WHAT YOU WILL DO:
In the listing below, find the line containing "String c h :: t" and the line containing "Definition stripSign (s". Repeat exactly those two lines and every line between them.
━━ SUPPLIED DATA
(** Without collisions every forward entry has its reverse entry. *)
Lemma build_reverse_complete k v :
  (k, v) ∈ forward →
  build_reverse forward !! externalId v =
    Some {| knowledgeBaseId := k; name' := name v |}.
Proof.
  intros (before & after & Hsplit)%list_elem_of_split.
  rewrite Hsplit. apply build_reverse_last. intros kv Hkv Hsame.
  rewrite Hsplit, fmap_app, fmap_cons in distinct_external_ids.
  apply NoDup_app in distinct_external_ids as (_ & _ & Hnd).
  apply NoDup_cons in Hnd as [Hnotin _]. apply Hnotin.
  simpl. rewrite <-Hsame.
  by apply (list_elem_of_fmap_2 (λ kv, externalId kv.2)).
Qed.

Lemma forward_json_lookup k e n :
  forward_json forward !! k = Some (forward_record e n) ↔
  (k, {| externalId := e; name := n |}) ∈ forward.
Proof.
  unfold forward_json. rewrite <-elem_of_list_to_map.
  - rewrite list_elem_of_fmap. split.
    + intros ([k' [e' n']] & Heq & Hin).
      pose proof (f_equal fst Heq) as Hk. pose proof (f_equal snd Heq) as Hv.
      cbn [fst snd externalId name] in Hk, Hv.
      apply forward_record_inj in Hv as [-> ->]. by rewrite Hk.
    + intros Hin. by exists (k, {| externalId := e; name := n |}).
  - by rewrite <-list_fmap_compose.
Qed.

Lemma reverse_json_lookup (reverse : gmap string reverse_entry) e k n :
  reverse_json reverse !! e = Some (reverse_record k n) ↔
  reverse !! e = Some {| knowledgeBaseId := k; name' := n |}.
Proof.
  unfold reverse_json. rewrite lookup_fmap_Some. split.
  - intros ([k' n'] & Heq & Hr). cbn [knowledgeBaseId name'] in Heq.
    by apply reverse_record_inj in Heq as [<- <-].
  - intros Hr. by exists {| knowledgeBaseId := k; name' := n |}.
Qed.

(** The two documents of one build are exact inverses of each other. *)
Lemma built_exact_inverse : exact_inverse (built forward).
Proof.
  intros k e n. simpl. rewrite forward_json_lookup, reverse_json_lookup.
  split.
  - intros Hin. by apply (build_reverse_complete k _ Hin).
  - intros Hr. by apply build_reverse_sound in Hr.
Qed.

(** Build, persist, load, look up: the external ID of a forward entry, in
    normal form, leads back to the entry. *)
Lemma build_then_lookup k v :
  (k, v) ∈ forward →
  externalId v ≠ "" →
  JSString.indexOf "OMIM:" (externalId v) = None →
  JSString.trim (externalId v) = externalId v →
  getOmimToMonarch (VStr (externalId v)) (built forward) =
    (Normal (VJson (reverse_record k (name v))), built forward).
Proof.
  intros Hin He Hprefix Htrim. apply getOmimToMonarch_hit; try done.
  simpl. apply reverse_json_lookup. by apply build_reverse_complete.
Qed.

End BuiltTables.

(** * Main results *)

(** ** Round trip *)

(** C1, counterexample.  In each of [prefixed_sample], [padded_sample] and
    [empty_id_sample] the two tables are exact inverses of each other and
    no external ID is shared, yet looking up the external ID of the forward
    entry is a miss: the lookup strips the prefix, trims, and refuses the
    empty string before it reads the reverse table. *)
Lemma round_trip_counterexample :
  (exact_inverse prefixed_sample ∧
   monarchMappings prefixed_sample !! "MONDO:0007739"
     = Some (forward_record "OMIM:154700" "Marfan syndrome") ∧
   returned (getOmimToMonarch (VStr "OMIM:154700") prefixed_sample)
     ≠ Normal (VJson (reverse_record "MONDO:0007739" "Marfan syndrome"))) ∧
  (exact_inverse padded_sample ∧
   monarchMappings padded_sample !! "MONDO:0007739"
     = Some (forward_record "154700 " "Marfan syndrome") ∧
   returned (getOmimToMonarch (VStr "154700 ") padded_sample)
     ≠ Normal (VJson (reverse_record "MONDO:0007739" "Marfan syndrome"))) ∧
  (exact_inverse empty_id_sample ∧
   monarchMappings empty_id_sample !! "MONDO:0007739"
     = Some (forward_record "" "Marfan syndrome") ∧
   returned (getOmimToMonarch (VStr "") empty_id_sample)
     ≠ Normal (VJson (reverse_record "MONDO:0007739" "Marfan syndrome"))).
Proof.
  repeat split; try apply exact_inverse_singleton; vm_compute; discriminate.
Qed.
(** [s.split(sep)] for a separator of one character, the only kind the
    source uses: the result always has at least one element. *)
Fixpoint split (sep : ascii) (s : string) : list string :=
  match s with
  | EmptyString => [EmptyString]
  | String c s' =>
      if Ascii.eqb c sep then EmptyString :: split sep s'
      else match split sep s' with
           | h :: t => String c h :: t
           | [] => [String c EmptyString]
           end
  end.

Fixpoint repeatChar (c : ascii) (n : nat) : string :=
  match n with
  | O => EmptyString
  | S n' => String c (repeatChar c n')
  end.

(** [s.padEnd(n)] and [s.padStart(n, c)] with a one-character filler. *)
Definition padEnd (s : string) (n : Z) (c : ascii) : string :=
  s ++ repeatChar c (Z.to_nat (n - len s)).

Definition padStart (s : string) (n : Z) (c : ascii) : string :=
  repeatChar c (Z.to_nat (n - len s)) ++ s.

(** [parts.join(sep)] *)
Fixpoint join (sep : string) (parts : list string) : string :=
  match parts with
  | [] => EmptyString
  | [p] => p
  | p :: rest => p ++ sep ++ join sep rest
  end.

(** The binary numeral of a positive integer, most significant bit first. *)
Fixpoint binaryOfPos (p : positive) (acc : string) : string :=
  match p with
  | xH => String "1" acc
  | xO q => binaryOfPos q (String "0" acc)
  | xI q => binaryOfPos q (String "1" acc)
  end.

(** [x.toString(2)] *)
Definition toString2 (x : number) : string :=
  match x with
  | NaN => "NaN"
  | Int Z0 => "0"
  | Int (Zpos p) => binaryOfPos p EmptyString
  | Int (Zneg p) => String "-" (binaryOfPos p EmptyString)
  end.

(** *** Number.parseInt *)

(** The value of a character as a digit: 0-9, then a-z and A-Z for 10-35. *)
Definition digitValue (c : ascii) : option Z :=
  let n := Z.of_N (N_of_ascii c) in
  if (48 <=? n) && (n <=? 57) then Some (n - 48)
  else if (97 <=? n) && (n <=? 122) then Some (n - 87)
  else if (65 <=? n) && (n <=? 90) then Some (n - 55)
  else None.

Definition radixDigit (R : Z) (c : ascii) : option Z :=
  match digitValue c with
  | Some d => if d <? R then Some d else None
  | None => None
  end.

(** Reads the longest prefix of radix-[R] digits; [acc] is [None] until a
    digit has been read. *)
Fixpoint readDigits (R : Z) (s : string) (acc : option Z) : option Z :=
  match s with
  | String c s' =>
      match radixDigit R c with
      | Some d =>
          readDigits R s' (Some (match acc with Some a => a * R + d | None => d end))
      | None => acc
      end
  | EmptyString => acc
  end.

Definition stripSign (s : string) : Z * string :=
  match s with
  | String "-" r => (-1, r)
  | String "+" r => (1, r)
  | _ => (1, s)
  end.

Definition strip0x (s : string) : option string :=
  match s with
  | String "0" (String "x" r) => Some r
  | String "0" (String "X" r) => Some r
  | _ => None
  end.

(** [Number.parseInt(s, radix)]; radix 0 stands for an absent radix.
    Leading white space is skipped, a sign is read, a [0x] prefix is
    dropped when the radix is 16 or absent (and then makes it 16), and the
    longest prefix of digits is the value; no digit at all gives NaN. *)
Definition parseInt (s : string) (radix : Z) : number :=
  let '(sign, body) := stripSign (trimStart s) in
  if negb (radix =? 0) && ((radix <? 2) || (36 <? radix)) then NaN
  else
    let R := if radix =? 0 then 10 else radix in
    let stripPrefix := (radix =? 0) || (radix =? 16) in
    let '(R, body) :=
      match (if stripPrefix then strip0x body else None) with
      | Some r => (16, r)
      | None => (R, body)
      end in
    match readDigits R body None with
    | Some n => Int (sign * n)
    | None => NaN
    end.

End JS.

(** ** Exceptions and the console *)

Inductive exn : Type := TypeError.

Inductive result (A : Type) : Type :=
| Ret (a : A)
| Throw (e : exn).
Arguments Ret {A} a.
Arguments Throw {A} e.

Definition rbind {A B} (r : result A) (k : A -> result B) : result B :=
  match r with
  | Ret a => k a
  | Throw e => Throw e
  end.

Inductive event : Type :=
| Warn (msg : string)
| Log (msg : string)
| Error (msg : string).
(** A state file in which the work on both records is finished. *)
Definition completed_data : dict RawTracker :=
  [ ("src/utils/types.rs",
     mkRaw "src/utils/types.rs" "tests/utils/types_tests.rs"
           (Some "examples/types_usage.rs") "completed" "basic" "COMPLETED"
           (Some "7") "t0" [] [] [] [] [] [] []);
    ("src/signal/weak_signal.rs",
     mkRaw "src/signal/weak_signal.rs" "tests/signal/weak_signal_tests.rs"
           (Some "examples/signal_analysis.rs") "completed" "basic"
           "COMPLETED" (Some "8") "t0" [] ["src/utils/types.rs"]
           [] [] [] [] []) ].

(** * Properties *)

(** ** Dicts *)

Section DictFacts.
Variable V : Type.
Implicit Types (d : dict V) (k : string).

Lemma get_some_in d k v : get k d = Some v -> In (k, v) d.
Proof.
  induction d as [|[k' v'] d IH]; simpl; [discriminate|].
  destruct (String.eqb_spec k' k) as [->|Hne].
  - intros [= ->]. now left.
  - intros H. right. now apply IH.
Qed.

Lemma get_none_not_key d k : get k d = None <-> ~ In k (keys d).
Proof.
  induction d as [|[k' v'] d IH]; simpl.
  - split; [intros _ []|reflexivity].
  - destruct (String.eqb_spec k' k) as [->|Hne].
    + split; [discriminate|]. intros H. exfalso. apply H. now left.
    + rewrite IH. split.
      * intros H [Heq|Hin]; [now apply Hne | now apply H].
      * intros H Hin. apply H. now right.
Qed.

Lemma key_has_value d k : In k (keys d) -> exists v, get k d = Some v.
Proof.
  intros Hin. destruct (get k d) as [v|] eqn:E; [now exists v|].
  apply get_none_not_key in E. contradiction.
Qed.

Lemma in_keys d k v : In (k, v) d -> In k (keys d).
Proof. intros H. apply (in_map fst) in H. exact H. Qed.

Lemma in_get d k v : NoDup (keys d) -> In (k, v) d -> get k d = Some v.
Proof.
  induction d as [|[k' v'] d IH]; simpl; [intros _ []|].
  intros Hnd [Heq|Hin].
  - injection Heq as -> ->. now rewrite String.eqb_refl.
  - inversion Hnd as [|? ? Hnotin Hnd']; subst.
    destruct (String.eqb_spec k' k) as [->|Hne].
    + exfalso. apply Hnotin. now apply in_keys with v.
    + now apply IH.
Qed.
━━━━
━━ SUPPLIED DATA
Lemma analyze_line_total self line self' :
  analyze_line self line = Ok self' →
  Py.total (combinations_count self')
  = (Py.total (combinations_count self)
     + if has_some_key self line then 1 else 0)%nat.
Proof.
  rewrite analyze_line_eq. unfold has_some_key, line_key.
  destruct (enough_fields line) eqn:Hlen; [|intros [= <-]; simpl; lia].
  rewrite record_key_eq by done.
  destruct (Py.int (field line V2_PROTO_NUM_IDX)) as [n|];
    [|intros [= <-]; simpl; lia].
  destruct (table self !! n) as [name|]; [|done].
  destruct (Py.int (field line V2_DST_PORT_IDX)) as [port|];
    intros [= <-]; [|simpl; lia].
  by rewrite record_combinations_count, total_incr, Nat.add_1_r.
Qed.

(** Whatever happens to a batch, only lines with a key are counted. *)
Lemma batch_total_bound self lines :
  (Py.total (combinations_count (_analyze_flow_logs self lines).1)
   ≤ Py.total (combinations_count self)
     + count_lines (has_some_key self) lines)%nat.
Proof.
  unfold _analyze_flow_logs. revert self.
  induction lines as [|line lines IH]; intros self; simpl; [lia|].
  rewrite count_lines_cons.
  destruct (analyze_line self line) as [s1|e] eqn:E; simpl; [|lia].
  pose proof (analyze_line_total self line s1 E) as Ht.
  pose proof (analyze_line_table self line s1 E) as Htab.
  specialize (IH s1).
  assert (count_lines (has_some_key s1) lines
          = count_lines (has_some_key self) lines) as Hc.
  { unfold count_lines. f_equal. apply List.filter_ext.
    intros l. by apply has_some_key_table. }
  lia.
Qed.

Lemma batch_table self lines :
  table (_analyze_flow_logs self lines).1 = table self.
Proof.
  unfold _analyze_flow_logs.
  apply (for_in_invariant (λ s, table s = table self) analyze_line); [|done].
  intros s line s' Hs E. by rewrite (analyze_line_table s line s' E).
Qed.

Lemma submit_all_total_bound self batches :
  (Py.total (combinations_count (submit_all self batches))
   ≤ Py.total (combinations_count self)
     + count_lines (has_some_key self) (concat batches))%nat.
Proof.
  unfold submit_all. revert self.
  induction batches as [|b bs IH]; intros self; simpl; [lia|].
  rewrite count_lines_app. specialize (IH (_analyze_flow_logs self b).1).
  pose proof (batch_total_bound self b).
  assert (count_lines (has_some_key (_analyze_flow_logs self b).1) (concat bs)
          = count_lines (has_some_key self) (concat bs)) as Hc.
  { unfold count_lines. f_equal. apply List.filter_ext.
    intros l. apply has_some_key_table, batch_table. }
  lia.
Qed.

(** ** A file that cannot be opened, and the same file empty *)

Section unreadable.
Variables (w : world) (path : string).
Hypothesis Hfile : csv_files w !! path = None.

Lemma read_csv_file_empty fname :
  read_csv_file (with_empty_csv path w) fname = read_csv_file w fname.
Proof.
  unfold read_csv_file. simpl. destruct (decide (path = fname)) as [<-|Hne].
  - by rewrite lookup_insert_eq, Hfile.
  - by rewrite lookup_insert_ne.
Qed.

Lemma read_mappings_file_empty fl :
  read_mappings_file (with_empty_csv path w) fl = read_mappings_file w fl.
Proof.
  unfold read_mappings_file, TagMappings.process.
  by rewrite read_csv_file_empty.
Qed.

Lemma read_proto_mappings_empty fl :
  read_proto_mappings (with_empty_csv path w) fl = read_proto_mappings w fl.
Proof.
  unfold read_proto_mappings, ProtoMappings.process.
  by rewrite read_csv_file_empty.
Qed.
━━━━
WRITTEN ANSWER:
           | h :: t => String c h :: t
           | [] => [String c EmptyString]
           end
  end.

Fixpoint repeatChar (c : ascii) (n : nat) : string :=
  match n with
  | O => EmptyString
  | S n' => String c (repeatChar c n')
  end.

(** [s.padEnd(n)] and [s.padStart(n, c)] with a one-character filler. *)
Definition padEnd (s : string) (n : Z) (c : ascii) : string :=
  s ++ repeatChar c (Z.to_nat (n - len s)).

Definition padStart (s : string) (n : Z) (c : ascii) : string :=
  repeatChar c (Z.to_nat (n - len s)) ++ s.

(** [parts.join(sep)] *)
Fixpoint join (sep : string) (parts : list string) : string :=
  match parts with
  | [] => EmptyString
  | [p] => p
  | p :: rest => p ++ sep ++ join sep rest
  end.

(** The binary numeral of a positive integer, most significant bit first. *)
Fixpoint binaryOfPos (p : positive) (acc : string) : string :=
  match p with
  | xH => String "1" acc
  | xO q => binaryOfPos q (String "0" acc)
  | xI q => binaryOfPos q (String "1" acc)
  end.

(** [x.toString(2)] *)
Definition toString2 (x : number) : string :=
  match x with
  | NaN => "NaN"
  | Int Z0 => "0"
  | Int (Zpos p) => binaryOfPos p EmptyString
  | Int (Zneg p) => String "-" (binaryOfPos p EmptyString)
  end.

(** *** Number.parseInt *)

(** The value of a character as a digit: 0-9, then a-z and A-Z for 10-35. *)
Definition digitValue (c : ascii) : option Z :=
  let n := Z.of_N (N_of_ascii c) in
  if (48 <=? n) && (n <=? 57) then Some (n - 48)
  else if (97 <=? n) && (n <=? 122) then Some (n - 87)
  else if (65 <=? n) && (n <=? 90) then Some (n - 55)
  else None.

Definition radixDigit (R : Z) (c : ascii) : option Z :=
  match digitValue c with
  | Some d => if d <? R then Some d else None
  | None => None
  end.

(** Reads the longest prefix of radix-[R] digits; [acc] is [None] until a
    digit has been read. *)
Fixpoint readDigits (R : Z) (s : string) (acc : option Z) : option Z :=
  match s with
  | String c s' =>
      match radixDigit R c with
      | Some d =>
          readDigits R s' (Some (match acc with Some a => a * R + d | None => d end))
      | None => acc
      end
  | EmptyString => acc
  end.

Definition stripSign (s : string) : Z * string :=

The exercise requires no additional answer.